No pedido de informação, Paulo Rocha questiona a utilização, pelo governo, de parecer da Advocacia Geral da União (AGU) derrubado em 2020 pelo ministro Edson Fachin, do STF. “Em vez de interpretar a lei, o governo tenta criar uma ordem jurídica nova”, acusa o senador. O documento da AGU, que suspendeu as demarcações, aplica por conta própria a tese do marco temporal, pela qual indígenas que não reivindicavam suas terras judicialmente em outubro de 1988 não teriam direito sobre elas.
“O parecer inseriu novos pressupostos de mérito para fins de conceituação do que é uma terra indígena, que não estão previstos na Constituição Federal de 1988, na Lei n.º 6.001/1973 (Estatuto do Índio), no Decreto n.º 1.775/1996 (que disciplina a demarcação dessas terras) e na Convenção 196 (Reconhecimento dos direitos indígenas) da Organização Internacional do Trabalho (OIT)” – sustentou Paulo Rocha no requerimento.

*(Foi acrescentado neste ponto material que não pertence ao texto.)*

Definition tokens_available_at (tokens : Z) (b : TokenBucket) : res NeverEnoughTokensError Z :=
  let tokens_needed := saturating_sub tokens (tb_bucket b) in
  if tokens_needed =? 0 then Ok (added_tokens_at b)
  else if tb_rate b =? 0 then Err ZeroRate
  else if tb_bucket_max b <? tokens then Err ExceedsMaxTokens
  else
    time_needed ← ok_or (tokens_to_duration tokens_needed (tb_rate b)) ZeroRate;
    let time_needed := Z.max time_needed (from_micros 1) in
    ok_or (instant_checked_add (added_tokens_at b) time_needed) InstantNotRepresentable.
End clock.

(** ** Conversions *)

Definition bucket_wf (b : TokenBucket) : Prop :=
  in_uint u64_max (tb_rate b) ∧ in_uint u64_max (tb_bucket_max b) ∧
  0 ≤ tb_bucket b ≤ tb_bucket_max b.

(** The tokens of a time, converted back, take at least their share of the rate and no more
    than that time. *)
Lemma duration_token_round_trip time rate :
  0 ≤ time → in_uint u64_max rate →
  let n := duration_to_tokens time rate in
  let d := default 0 (tokens_to_duration n rate) in
  0 ≤ n ∧ 0 ≤ d ≤ time ∧ n * 1000000000 ≤ rate * d.
Proof.
  intros Ht Hr n d. pose proof (as_micros_le time Ht) as [Hm0 Hm].
  set (us := sat_cast u64_max (as_micros time)).
  assert (Hus : 0 ≤ us ≤ as_micros time) by (unfold us, sat_cast, u64_max; lia).
  unfold in_uint in Hr. assert (Hn : n = Z.min (rate * us) u64_max / 1000000) by done.
  assert (Hp : 0 ≤ rate * us) by nia.
  pose proof (Z.mul_div_le (Z.min (rate * us) u64_max) 1000000 ltac:(lia)) as Hle.
  assert (Hn0 : 0 ≤ n) by (rewrite Hn; apply Z.div_pos; [unfold u64_max|]; lia).
  split; [done|]. unfold d, tokens_to_duration. destruct (Z.eqb_spec rate 0) as [->|Hne].
  - simpl. rewrite Hn. simpl. lia.
  - simpl. unfold saturating_mul, from_micros. rewrite Z.min_l by lia.
    pose proof (div_ceil_spec (n * 1000000) rate ltac:(lia)) as Hc.
    pose proof (div_ceil_le (n * 1000000) rate us ltac:(lia) ltac:(lia)) as Hc'.
    assert (0 ≤ div_ceil (n * 1000000) rate) by nia.
    change (1000 * 1000) with 1000000. nia.
Qed.

(** ** Refilling *)

Section refill.
Context (instant_max : Z).

Lemma refill_ok {E} now b :
  bucket_wf b → added_tokens_at b ≤ now ≤ instant_max →
  ∃ b' f, refill (E:=E) instant_max now b = Ok (b', f) ∧ bucket_wf b' ∧
    tb_rate b' = tb_rate b ∧ tb_bucket_max b' = tb_bucket_max b ∧
    added_tokens_at b ≤ added_tokens_at b' ≤ now ∧ tb_bucket b ≤ tb_bucket b' ∧
    (tb_bucket b' - tb_bucket b) * 1000000000
      ≤ tb_rate b * (added_tokens_at b' - added_tokens_at b).
Proof.
  intros (Hr & Hm & Hb) Hnow. unfold refill.
  set (elapsed := saturating_duration_since now (added_tokens_at b)).
  assert (He : elapsed = now - added_tokens_at b)
    by (unfold elapsed, saturating_duration_since; lia).
  destruct (IGNORE_THRESHOLD <? elapsed).
  { eexists _, _. split; [done|]. simpl. unfold bucket_wf, in_uint in *. simpl.
    split_and!; try done; lia || nia. }
  pose proof (duration_token_round_trip elapsed (tb_rate b) ltac:(lia) Hr) as (Hn & Hd & Hrate).
  set (n := duration_to_tokens elapsed (tb_rate b)) in *.
  set (d := default 0 (tokens_to_duration n (tb_rate b))) in *.
  unfold instant_checked_add. rewrite (proj2 (Z.leb_le _ instant_max)) by lia. cbn [expect].
  rewrite ok_bind, (proj2 (Z.leb_le _ now)) by lia. cbn [debug_assert]. rewrite ok_bind.
  eexists _, _. split; [done|]. unfold bucket_wf, in_uint, saturating_add in *. simpl.
  split_and!; try done; lia || nia.
Qed.
End refill.

(** ** Claims *)

Lemma drop_committed {E} b : 0 ≤ tb_bucket b → drop_claim (E:=E) (mkClaim b 0) = Ok b.
Proof.
  intros. unfold drop_claim, commit_impl, checked_sub. simpl.
  rewrite (proj2 (Z.leb_le _ _)) by lia. simpl. rewrite Z.sub_0_r. by destruct b.
Qed.

Lemma commit_ok {E} b n :
  0 ≤ n ≤ tb_bucket b →
  commit (E:=E) (mkClaim b n) =
    Ok (set_bucket (tb_bucket b - n) b, if 0 <? tb_bucket b - n then EmptyNo else EmptyYes).
Proof.
  intros Hn. unfold commit, commit_impl, checked_sub. simpl.
  rewrite (proj2 (Z.leb_le _ _)) by lia. simpl. by rewrite drop_committed by (simpl; lia).
Qed.

(** ** Runs *)

(** Refill at a time, or claim [n] tokens, reduce the claim to [m] and commit it. *)
Inductive BucketOp : Type := OpRefill (now : Z) | OpClaim (n m : Z).

(** The bucket and the number of tokens taken so far.  A refused claim takes nothing; a refused
    reduction discards the claim. *)
Definition bucket_op (instant_max : Z) (op : BucketOp) (s : TokenBucket * Z) :
    res InsufficientTokensError (TokenBucket * Z) :=
  let '(b, taken) := s in
  match op with
  | OpRefill now => '(b, _) ← refill instant_max now b; Ok (b, taken)
  | OpClaim n m =>
      match claim n b with
      | Ok c =>
          match reduce m c with
          | Ok c' => '(b, _) ← commit c'; Ok (b, taken + cl_count c')
          | Err _ => b ← discard c; Ok (b, taken)
          | Panic => Panic
          end
      | Err _ => Ok (b, taken)
      | Panic => Panic
      end
  end.

Fixpoint bucket_run (instant_max : Z) (ops : list BucketOp) (s : TokenBucket * Z) :
    res InsufficientTokensError (TokenBucket * Z) :=
  match ops with
  | [] => Ok s
  | op :: ops => s ← bucket_op instant_max op s; bucket_run instant_max ops s
  end.

(** The operations happen between [t] and [tend], in order; counts are not negative. *)
Fixpoint ops_between (t tend : Z) (ops : list BucketOp) : Prop :=
  match ops with
  | [] => t ≤ tend
  | OpRefill now :: ops => t ≤ now ∧ ops_between now tend ops
  | OpClaim n m :: ops => 0 ≤ n ∧ 0 ≤ m ∧ ops_between t tend ops
  end.

Lemma claim_op_ok instant_max n m b taken :
  bucket_wf b → 0 ≤ n → 0 ≤ m →
  ∃ k, bucket_op instant_max (OpClaim n m) (b, taken)
         = Ok (set_bucket (tb_bucket b - k) b, taken + k) ∧ 0 ≤ k ≤ tb_bucket b.
Proof.
  intros (_ & _ & Hb) Hn Hm. unfold bucket_op, claim.
  assert (Hsame : b = set_bucket (tb_bucket b - 0) b) by (rewrite Z.sub_0_r; by destruct b).
  destruct (tb_bucket b <? n) eqn:Hc; zify_bool.
  { exists 0. rewrite <-Hsame, Z.add_0_r. split; [done|lia]. }
  unfold reduce. simpl. destruct (n <? m) eqn:Hr; zify_bool.
  - unfold discard. rewrite drop_committed by (simpl; lia). rewrite ok_bind.
    exists 0. simpl. rewrite <-Hsame, Z.add_0_r. split; [done|lia].
  - rewrite commit_ok by lia. exists m. split; [done|lia].
Qed.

A situação piora na medida em que o governo tenta mudar a lei para permitir a invasão de terras indígenas. Na opinião de Paulo Rocha, é mais que urgente saber a quantas andam esses processos de demarcação: “o governo mais cruel da história do país quer rever demarcações já consagradas e abrir as terras indígenas para exploração particular e empresarial, especialmente de minérios. Isso para citar só dois dos projetos que integram o chamado ‘Pacote do Veneno’ em tramitação no Congresso. É uma flechada atrás da outra no coração da nossa ancestralidade”.
Os interesses de Bolsonaro, explicitados nos projetos mencionados por Paulo Rocha, parecem explicar o jogo de empurra resumido pelo ministro Barroso em seu relatório ao STF no início do ano: “de um lado, não se demarcam novas terras ou se homologam demarcações já realizadas. E, de outro lado, utiliza-se o argumento da não homologação para retirar a proteção das terras não homologadas e de suas comunidades. Ora, a não homologação de tais terras deriva de inércia deliberada do poder público, que viola o direito originário de tais povos, previsto na Constituição, cabendo à União o dever (e não a escolha) de demarcar suas terras”.